Instructions to follow:
Where a line holds the word "exists", copy it from the records.

Data shown:
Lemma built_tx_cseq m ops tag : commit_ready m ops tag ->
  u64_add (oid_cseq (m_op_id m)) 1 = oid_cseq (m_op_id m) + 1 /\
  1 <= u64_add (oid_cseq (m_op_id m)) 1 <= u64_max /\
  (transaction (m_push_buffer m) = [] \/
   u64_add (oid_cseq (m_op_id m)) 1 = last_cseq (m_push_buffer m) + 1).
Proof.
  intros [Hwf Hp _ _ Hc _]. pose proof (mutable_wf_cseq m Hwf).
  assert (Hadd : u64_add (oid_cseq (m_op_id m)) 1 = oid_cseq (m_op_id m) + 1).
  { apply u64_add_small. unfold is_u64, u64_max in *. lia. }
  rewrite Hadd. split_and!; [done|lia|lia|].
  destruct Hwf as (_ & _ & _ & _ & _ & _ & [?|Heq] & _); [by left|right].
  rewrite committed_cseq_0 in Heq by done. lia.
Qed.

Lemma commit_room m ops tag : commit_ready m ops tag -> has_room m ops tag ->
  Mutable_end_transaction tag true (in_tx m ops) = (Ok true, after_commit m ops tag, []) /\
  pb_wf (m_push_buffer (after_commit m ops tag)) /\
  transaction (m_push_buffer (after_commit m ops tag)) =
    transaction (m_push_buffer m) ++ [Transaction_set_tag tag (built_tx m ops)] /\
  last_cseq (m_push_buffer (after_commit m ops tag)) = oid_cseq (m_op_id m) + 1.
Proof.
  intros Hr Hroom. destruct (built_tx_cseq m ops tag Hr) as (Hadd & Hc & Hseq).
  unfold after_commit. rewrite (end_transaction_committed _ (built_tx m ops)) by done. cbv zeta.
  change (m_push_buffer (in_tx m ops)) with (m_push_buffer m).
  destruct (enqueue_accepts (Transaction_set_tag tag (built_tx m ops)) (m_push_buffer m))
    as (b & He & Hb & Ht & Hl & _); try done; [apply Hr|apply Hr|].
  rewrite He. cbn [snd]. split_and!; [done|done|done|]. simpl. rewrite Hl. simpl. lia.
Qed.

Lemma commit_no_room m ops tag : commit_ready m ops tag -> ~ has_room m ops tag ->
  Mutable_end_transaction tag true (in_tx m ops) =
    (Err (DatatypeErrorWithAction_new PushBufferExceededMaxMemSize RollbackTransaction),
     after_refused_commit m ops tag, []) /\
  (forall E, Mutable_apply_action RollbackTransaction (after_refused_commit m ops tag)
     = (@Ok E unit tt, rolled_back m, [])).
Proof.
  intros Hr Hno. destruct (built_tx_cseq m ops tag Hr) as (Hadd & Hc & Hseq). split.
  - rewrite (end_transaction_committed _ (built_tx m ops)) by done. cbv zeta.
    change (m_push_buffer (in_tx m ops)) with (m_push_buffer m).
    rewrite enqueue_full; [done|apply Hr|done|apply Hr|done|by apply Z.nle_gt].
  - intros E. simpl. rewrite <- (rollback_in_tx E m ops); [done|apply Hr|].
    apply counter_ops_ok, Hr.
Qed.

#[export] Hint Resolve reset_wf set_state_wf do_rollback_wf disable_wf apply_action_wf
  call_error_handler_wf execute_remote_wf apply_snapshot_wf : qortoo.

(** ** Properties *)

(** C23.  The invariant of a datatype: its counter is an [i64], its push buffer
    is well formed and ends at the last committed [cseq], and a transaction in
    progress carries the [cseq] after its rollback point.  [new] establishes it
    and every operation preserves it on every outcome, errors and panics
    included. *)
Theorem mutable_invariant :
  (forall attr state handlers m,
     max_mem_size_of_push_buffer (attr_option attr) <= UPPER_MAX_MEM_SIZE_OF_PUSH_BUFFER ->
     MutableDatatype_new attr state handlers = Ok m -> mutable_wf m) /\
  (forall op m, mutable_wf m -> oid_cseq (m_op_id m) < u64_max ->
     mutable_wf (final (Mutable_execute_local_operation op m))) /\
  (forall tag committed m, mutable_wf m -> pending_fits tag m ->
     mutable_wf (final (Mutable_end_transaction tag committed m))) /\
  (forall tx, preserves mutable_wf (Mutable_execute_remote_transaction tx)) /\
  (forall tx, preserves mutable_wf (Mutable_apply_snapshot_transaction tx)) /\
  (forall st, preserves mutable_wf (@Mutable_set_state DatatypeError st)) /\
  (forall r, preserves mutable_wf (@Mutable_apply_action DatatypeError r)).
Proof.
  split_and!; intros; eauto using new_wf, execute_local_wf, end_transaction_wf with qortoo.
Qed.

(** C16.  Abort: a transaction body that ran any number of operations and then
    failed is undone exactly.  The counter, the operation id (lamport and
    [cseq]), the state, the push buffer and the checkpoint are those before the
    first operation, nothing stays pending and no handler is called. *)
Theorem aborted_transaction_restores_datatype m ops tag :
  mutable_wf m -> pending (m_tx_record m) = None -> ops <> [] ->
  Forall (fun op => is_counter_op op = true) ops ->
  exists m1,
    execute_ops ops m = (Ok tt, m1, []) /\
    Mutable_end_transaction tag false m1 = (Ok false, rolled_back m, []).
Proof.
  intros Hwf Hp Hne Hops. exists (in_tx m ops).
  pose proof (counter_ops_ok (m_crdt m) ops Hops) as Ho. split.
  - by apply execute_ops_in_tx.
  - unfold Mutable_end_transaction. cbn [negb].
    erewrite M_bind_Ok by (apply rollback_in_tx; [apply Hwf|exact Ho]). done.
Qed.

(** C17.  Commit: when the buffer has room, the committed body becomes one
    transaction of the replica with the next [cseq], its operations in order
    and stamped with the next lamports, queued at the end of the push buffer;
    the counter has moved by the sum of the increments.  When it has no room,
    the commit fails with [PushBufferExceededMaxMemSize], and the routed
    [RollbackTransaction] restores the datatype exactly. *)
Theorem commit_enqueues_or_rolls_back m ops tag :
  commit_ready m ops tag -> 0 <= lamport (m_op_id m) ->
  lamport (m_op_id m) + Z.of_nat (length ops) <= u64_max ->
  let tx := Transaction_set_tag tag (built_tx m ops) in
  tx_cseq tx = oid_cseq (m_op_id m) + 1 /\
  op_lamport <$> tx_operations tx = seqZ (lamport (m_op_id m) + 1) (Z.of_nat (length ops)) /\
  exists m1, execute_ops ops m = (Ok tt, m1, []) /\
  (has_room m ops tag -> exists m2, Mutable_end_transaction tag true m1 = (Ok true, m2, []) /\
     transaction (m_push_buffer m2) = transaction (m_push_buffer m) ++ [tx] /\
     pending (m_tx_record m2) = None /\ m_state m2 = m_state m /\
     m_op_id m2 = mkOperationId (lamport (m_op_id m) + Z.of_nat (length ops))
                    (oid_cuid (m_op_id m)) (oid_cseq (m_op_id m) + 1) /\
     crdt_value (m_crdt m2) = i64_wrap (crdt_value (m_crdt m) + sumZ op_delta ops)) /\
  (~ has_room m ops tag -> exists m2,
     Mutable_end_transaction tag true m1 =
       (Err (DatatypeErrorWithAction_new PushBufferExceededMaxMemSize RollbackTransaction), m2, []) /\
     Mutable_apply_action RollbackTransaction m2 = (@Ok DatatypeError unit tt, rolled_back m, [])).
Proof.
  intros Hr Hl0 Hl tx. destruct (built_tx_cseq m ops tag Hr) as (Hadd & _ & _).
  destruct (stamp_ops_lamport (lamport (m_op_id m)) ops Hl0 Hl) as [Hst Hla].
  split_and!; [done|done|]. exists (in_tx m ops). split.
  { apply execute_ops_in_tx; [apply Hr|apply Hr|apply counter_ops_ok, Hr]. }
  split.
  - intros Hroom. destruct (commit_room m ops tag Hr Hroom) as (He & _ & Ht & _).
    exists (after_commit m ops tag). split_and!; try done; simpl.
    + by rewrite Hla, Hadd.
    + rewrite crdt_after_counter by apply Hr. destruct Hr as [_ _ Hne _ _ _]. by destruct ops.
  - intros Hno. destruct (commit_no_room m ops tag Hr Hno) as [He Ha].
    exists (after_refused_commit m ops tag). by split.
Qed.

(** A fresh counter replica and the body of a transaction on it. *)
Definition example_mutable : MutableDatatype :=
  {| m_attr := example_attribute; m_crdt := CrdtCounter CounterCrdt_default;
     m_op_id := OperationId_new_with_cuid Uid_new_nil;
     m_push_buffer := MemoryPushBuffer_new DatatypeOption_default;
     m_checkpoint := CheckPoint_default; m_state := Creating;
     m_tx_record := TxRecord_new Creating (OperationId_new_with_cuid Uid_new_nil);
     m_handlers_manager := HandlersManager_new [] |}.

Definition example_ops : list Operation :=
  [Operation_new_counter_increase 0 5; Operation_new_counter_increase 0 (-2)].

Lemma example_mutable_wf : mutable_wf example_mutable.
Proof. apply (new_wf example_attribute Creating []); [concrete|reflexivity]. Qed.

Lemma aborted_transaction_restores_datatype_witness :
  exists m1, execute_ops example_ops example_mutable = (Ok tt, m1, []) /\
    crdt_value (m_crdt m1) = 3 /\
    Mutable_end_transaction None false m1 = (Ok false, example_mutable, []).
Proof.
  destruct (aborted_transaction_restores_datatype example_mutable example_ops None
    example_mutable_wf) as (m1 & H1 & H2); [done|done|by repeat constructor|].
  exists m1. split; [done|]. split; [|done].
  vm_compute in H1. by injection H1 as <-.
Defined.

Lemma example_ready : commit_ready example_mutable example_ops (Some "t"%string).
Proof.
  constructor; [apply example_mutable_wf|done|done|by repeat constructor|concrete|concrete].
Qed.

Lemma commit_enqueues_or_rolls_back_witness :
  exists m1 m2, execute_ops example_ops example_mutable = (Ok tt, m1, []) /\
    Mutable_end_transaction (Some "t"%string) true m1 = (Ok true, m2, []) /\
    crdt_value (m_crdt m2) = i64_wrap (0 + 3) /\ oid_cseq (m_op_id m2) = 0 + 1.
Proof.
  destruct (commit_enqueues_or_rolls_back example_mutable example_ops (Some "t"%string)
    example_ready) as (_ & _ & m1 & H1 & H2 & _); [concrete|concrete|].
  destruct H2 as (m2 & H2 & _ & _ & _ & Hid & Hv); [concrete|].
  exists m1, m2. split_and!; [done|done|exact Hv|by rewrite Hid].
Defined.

Answer below:
  exists m1,
  intros Hwf Hp Hne Hops. exists (in_tx m ops).
  exists m1, execute_ops ops m = (Ok tt, m1, []) /\
  (has_room m ops tag -> exists m2, Mutable_end_transaction tag true m1 = (Ok true, m2, []) /\
  (~ has_room m ops tag -> exists m2,
  split_and!; [done|done|]. exists (in_tx m ops). split.
    exists (after_commit m ops tag). split_and!; try done; simpl.
    exists (after_refused_commit m ops tag). by split.
  exists m1, execute_ops example_ops example_mutable = (Ok tt, m1, []) /\
  exists m1. split; [done|]. split; [|done].
  exists m1 m2, execute_ops example_ops example_mutable = (Ok tt, m1, []) /\
  exists m1, m2. split_and!; [done|done|exact Hv|by rewrite Hid].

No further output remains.